Step 4: Sample variance
  s² = (36 + 9 + 9 + 36) / (4 - 1) = 90 / 3 = 30

Step 5: Sample std
  s = √30 ≈ 5.48

Implementation

Python
import numpy as np

data = [4, 7, 13, 16]

# NumPy: ddof=1 for sample, ddof=0 (default) for population
population_std = np.std(data, ddof=0)   # 4.74
sample_std     = np.std(data, ddof=1)   # 5.48

population_var = np.var(data, ddof=0)   # 22.5
sample_var     = np.var(data, ddof=1)   # 30.0

# Pandas: ddof=1 by default (sample)
import pandas as pd
s = pd.Series(data)
print(s.std())   # 5.48 (sample)
print(s.var())   # 30.0 (sample)

# Manual computation
mean = sum(data) / len(data)
squared_diffs = [(x - mean) ** 2 for x in data]
sample_var_manual = sum(squared_diffs) / (len(data) - 1)
sample_std_manual = sample_var_manual ** 0.5

Standard Deviation in Machine Learning

Python
# Feature normalisation (z-score)
# Transforms features to mean=0, std=1
from sklearn.preprocessing import StandardScaler

X = np.array([[1, 200], [2, 150], [3, 300], [4, 250]])
scaler = StandardScaler()
X_scaled = scaler.fit_transform(X)
# Now each column has mean  0, std  1

# Weight initialisation  critical for training stability
# Xavier/Glorot: std = sqrt(2 / (fan_in + fan_out))
import torch
import torch.nn as nn

layer = nn.Linear(512, 256)
nn.init.xavier_uniform_(layer.weight)  # std  0.07  not too large or small

# Batch normalisation: computes mean and std per feature per batch
# Normalises activations, stabilises training
bn = nn.BatchNorm1d(256)

# Loss variance monitoring  sudden std spike = unstable training
losses = []
def monitor_loss_std(loss, window=100):
    losses.append(float(loss))
    if len(losses) >= window:
        recent_std = np.std(losses[-window:])
        if recent_std > 0.5:  # threshold
            print(f"Warning: high loss variance {recent_std:.3f} — check LR")

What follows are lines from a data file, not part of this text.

(* ===== verification/Bootstrap.v ===== *)
(** * Start-up seeding ([bootstrap/role.rs], [bootstrap/admin.rs],
    [bootstrap/web_app_client.rs], [bootstrap/lock.rs])

    Before the server listens it makes sure that the core roles, an administrator and
    two clients exist, and migrates a secret that is still in plain text. *)

From stdpp Require Import base tactics list gmap strings.
From Stdlib Require Import ZArith Lia.
From S2P Require Import Prelude RustStr Redis Schema World Ext Demo DemoJson RedisKeys Role User Client Integrity Secrets.
From S2P Require Import Jwt RefreshToken Issuer Password.

Local Open Scope auth_scope.

Section Bootstrap.
Context `{RedisServer} `{Env} `{Argon2Lib} `{Crypto} `{ValueParser} `{UnicodeTables} `{!JsonCodec ClientSnapshot}.

(** [SELECT pg_advisory_xact_lock($1)]: waits for the lock, which the end of the
    transaction releases. *)
Definition acquire (tx : Tx) : io Tx :=
  let! ' (_, tx) := tx_try (fun d => Ok (tt, d)) tx in
  ret tx.

(** Each seeder takes the lock in a transaction of its own, and commits it. *)
Definition locked : io unit :=
  let! tx := begin_tx in
  let! tx := acquire tx in
  commit tx.

Definition ensure_role (name description : string) : io unit :=
  let! found := Role.find_by_name name in
  match found with
  | Some _ => ret tt
  | None =>
      let! id := uuid_new_v4 in
      let! now := utc_now in
      Role.persist (mkRole id name (Some description) None now)
  end.

Definition link_admin : io unit :=
  let! admin := Role.find_by_name "admin" in
  let! user := Role.find_by_name "user" in
  match admin, user with
  | Some admin, Some user =>
      match role_parent_id admin with
      | None => ignore (Role.set_parent (role_id admin) (Some (role_id user)))
      | Some _ => ret tt
      end
  | _, _ => ret tt
  end.

Definition ensure_core_roles : io unit :=
  do! locked in
  do! ensure_role "user" "Standard authenticated user" in
  do! ensure_role "admin" "Full administrative access" in
  link_admin.

Definition create_admin_user : io User :=
  let! now := utc_now in
  let! id := uuid_new_v4 in
  let user := mkUser id "admin@gmail.com" true "admin" (Some "Admin") (Some "User") true now now in
  do! User.persist user in
  let! hashed := Secrets.hash "admin123" in
  let! cid := uuid_new_v4 in
  do! Credentials.persist (mkCredential cid "password" (Some (secret_data hashed)) (Some (credential_data hashed)) now now
        (usr_id user)) in
  ret user.

Definition assign_admin (user : User) : io unit :=
  let! admin_role := Role.find_by_name "admin" in
  match admin_role with
  | None => throw (EOther "admin role missing after bootstrap")
  | Some admin_role =>
      let! assigned := Role.is_assigned (usr_id user) (role_id admin_role) in
      if negb assigned then Role.assign_to_user (usr_id user) (role_id admin_role) else ret tt
  end.

Definition ensure_admin_user : io unit :=
  do! locked in
  let! found := User.find_by_email "admin@gmail.com" in
  let! user := match found with
    | Some u => ret u
    | None => create_admin_user
    end in
  assign_admin user.

Definition SERVICE_CLIENT_BOOTSTRAP_SECRET : string := "service-secret-change-me".

Definition web_app (id uri_id : Uuid) (now : Z) : Client :=
  mkClient id "web-app" None (Some "Web App") (Some "public") (Some "authorization_code refresh_token") (Some "code")
    (Some "openid profile email") true true (Some "http://localhost:3000") (Some "Bootstrap public client for local OAuth testing")
    (Some 900%Z) (Some 2592000%Z) None None now now [mkRedirectUri uri_id id "http://localhost:3000/callback" now].

Definition ensure_web_app (clients : ClientRepository) : io unit :=
  let! found := Client.find_by_client_id clients "web-app" in
  match found with
  | Some _ => ret tt
  | None =>
      let! now := utc_now in
      let! id := uuid_new_v4 in
      let! uri_id := uuid_new_v4 in
      Client.persist (web_app id uri_id now)
  end.

Definition service_client (id : Uuid) (secret : string) (now : Z) : Client :=
  mkClient id "service-client" (Some secret) (Some "Service Client") (Some "confidential") (Some "client_credentials") (Some "")
    (Some "openid profile email") false true None (Some "Confidential client for machine-to-machine (client_credentials)")
    (Some 900%Z) (Some 0%Z) None None now now [].

(** The upgrade of a secret that is still the literal one. *)
Definition migrate_secret (existing : Client) : io unit :=
  if bool_decide (cl_client_secret existing = Some SERVICE_CLIENT_BOOTSTRAP_SECRET)
  then
    let! hashed := ClientSecretHasher.hash SERVICE_CLIENT_BOOTSTRAP_SECRET in
    do! execute_now (fun now => update_client_secret (cl_id existing) hashed now) in
    Client.invalidate (cl_client_id existing)
  else ret tt.

Definition ensure_service_client (clients : ClientRepository) : io unit :=
  let! found := Client.find_by_client_id clients "service-client" in
  match found with
  | Some existing => migrate_secret existing
  | None =>
      let! now := utc_now in
      let! id := uuid_new_v4 in
      let! hashed := ClientSecretHasher.hash SERVICE_CLIENT_BOOTSTRAP_SECRET in
      Client.persist (service_client id hashed now)
  end.

Definition ensure_bootstrap_clients (clients : ClientRepository) : io unit :=
  do! locked in
  do! ensure_web_app clients in
  ensure_service_client clients.

(** The order in which [main] runs them. *)
Definition bootstrap (clients : ClientRepository) : io unit :=
  do! ensure_core_roles in
  do! ensure_admin_user in
  ensure_bootstrap_clients clients.
End Bootstrap.

(** ** What seeding may change *)

(** A role keeps its name and, unless it is the administrators' role without a
    parent, its parent; a client is as it was but for a migrated secret. *)
Definition role_kept (r r' : Role) : Prop :=
  role_name r' = role_name r
  /\ (role_parent_id r' = role_parent_id r \/ role_name r = "admin" /\ role_parent_id r = None).
Definition client_kept (c c' : Client) : Prop :=
  c' = c \/ cl_client_id c = "service-client" /\ cl_client_secret c = Some SERVICE_CLIENT_BOOTSTRAP_SECRET
            /\ exists s t, c' = set_client_secret s t c.

(** Nothing is removed, and what users did is not touched. *)
Record additions (d d' : Pg) : Prop := {
  add_users : users d ⊆ users d';
  add_credentials : credentials d ⊆ credentials d';
  add_user_roles : user_roles d ⊆ user_roles d';
  add_uris : redirect_uris d ⊆ redirect_uris d';
  add_roles : forall i r, roles d !! i = Some r -> exists r', roles d' !! i = Some r' /\ role_kept r r';
  add_clients : forall i c, clients d !! i = Some c -> exists c', clients d' !! i = Some c' /\ client_kept c c';
  add_sessions : user_sessions d' = user_sessions d;
  add_tokens : refresh_tokens d' = refresh_tokens d;
  add_consents : user_consents d' = user_consents d;
  add_verifications : email_verifications d' = email_verifications d;
  add_resets : password_resets d' = password_resets d;
}.

Lemma role_kept_refl r : role_kept r r.
Proof. split; [done|by left]. Qed.
Lemma client_kept_refl c : client_kept c c.
Proof. by left. Qed.
#[local] Hint Resolve role_kept_refl client_kept_refl : core.

Lemma additions_refl d : additions d d.
Proof. split; eauto. Qed.

Lemma client_kept_trans c1 c2 c3 : client_kept c1 c2 -> client_kept c2 c3 -> client_kept c1 c3.
Proof.
  intros [->|(Hc & Hs & s & t & ->)]; [done|]. intros [->|(_ & _ & s' & t' & ->)]; right; (split; [done|]); (split; [done|]);
    [by exists s, t|by exists s', t'].
Qed.

Lemma additions_trans d1 d2 d3 : additions d1 d2 -> additions d2 d3 -> additions d1 d3.
Proof.
  intros [] []. split; try (by etrans); try congruence.
  - intros i r Hr. destruct (add_roles0 i r Hr) as (r2 & Hr2 & Hn & Hp). destruct (add_roles1 i r2 Hr2) as (r3 & Hr3 & Hn3 & Hp3).
    exists r3. split; [done|]. split; [congruence|].
    destruct Hp as [Hp|?]; [|by right]. rewrite Hn, Hp in Hp3. destruct Hp3 as [Hp3|?]; [left; congruence|by right].
  - intros i c Hc. destruct (add_clients0 i c Hc) as (c2 & Hc2 & Hk). destruct (add_clients1 i c2 Hc2) as (c3 & Hc3 & Hk3).
    exists c3. split; [done|]. by eapply client_kept_trans.
Qed.
#[local] Hint Resolve additions_refl : core.

(** The statements that seeding runs. *)
Lemma insert_new_row {A} (m : gmap Uuid A) i x : has_row m i = false -> m ⊆ <[i := x]> m.
Proof. intros Hi. by apply insert_subseteq, has_row_none. Qed.

Lemma insert_role_adds r d a d' :
  insert_role r d = Ok (a, d') -> additions d d' /\ clients d' = clients d /\ redirect_uris d' = redirect_uris d
    /\ exists x, roles d' !! role_id r = Some x /\ varchar 100 (role_name r) = Ok (role_name x).
Proof.
  intros Hs. unfold insert_role in Hs. stmt_inv Hs. bools. split.
  - split; simpl; eauto. intros i x Hx. exists x. split; [|done]. eapply lookup_weaken; [exact Hx|]. by apply insert_new_row.
  - split; [done|]. split; [done|]. eexists. simpl. by rewrite lookup_insert_eq.
Qed.

Lemma insert_user_adds u d a d' :
  insert_user u d = Ok (a, d') -> additions d d' /\ clients d' = clients d /\ redirect_uris d' = redirect_uris d
    /\ exists x, users d' !! usr_id u = Some x /\ varchar 255 (usr_email u) = Ok (usr_email x) /\ usr_enabled x = usr_enabled u.
Proof.
  intros Hs. unfold insert_user in Hs. stmt_inv Hs. bools. split.
  - split; simpl; eauto. by apply insert_new_row.
  - split; [done|]. split; [done|]. eexists. simpl. rewrite lookup_insert_eq. split; [done|].
    match goal with Hr : user_row u = Ok _ |- _ => unfold user_row in Hr; stmt_inv Hr end. done.
Qed.

Lemma insert_credential_adds c d a d' :
  insert_credential c d = Ok (a, d') -> additions d d' /\ clients d' = clients d /\ redirect_uris d' = redirect_uris d.
Proof. intros Hs. unfold insert_credential in Hs. stmt_inv Hs. bools. split; [|done]. split; simpl; eauto. by apply insert_new_row. Qed.

Lemma insert_user_role_adds u r d a d' :
  insert_user_role u r d = Ok (a, d') -> additions d d' /\ clients d' = clients d /\ redirect_uris d' = redirect_uris d
    /\ (u, r) ∈ user_roles d'.
Proof.
  intros Hs. unfold insert_user_role in Hs. case_bool_decide as Hin.
  - injection Hs as _ <-. done.
  - stmt_inv Hs. split; [|split; [done|]; split; [done|]; simpl; set_solver]. split; simpl; eauto. set_solver.
Qed.

Lemma update_parent_adds admin p d a d' :
  keyed role_id (roles d) -> roles d !! role_id admin = Some admin -> role_name admin = "admin" -> role_parent_id admin = None ->
  update_role_parent (Some p) (role_id admin) d = Ok (a, d') ->
  additions d d' /\ clients d' = clients d /\ redirect_uris d' = redirect_uris d.
Proof.
  intros Hk Ha Hn Hp Hs. unfold update_role_parent in Hs. stmt_inv Hs. split; [|done]. split; simpl; eauto.
  intros i r Hr. rewrite lookup_update_where, Hr. eexists. split; [done|]. case_decide as Hid; [|done].
  rewrite <- (Hk _ _ Hr), Hid in Hr. assert (r = admin) as -> by congruence. split; [done|]. by right.
Qed.

Lemma insert_client_adds c d a d' :
  insert_client c d = Ok (a, d') -> additions d d' /\ exists x, clients d' !! cl_id c = Some x /\ varchar 255 (cl_client_id c) = Ok (cl_client_id x).
Proof.
  intros Hs. unfold insert_client in Hs. stmt_inv Hs. bools. split.
  - split; simpl; eauto. intros i x Hx. exists x. split; [|done]. eapply lookup_weaken; [exact Hx|]. by apply insert_new_row.
  - eexists. simpl. by rewrite lookup_insert_eq.
Qed.

Lemma insert_uri_adds i c u t d a d' : insert_redirect_uri i c u t d = Ok (a, d') -> additions d d' /\ clients d' = clients d.
Proof. intros Hs. unfold insert_redirect_uri in Hs. stmt_inv Hs. bools. split; [|done]. split; simpl; eauto. by apply insert_new_row. Qed.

The 68-95-99.7 Rule (Normal Distribution)

For normally distributed data:
  μ ± 1σ  contains ~68% of values
  μ ± 2σ  contains ~95% of values
  μ ± 3σ  contains ~99.7% of values

Practical use in ML:
  Outlier detection: flag values beyond μ ± 3σ
  Confidence intervals: mean ± 1.96σ gives 95% CI
  Anomaly detection thresholds

Interview Answer

"Variance is the average squared deviation from the mean; standard deviation is its square root — both measure spread. Use sample formulas (divide by n-1 with Bessel's correction) when working with a sample rather than the full population. In ML: standard deviation drives z-score normalisation (subtract mean, divide by std) which equalises feature scales for gradient-based optimisation; weight initialisation schemes set std to √(2/fan_in) to keep activations stable through layers; and monitoring loss standard deviation across batches catches training instability early."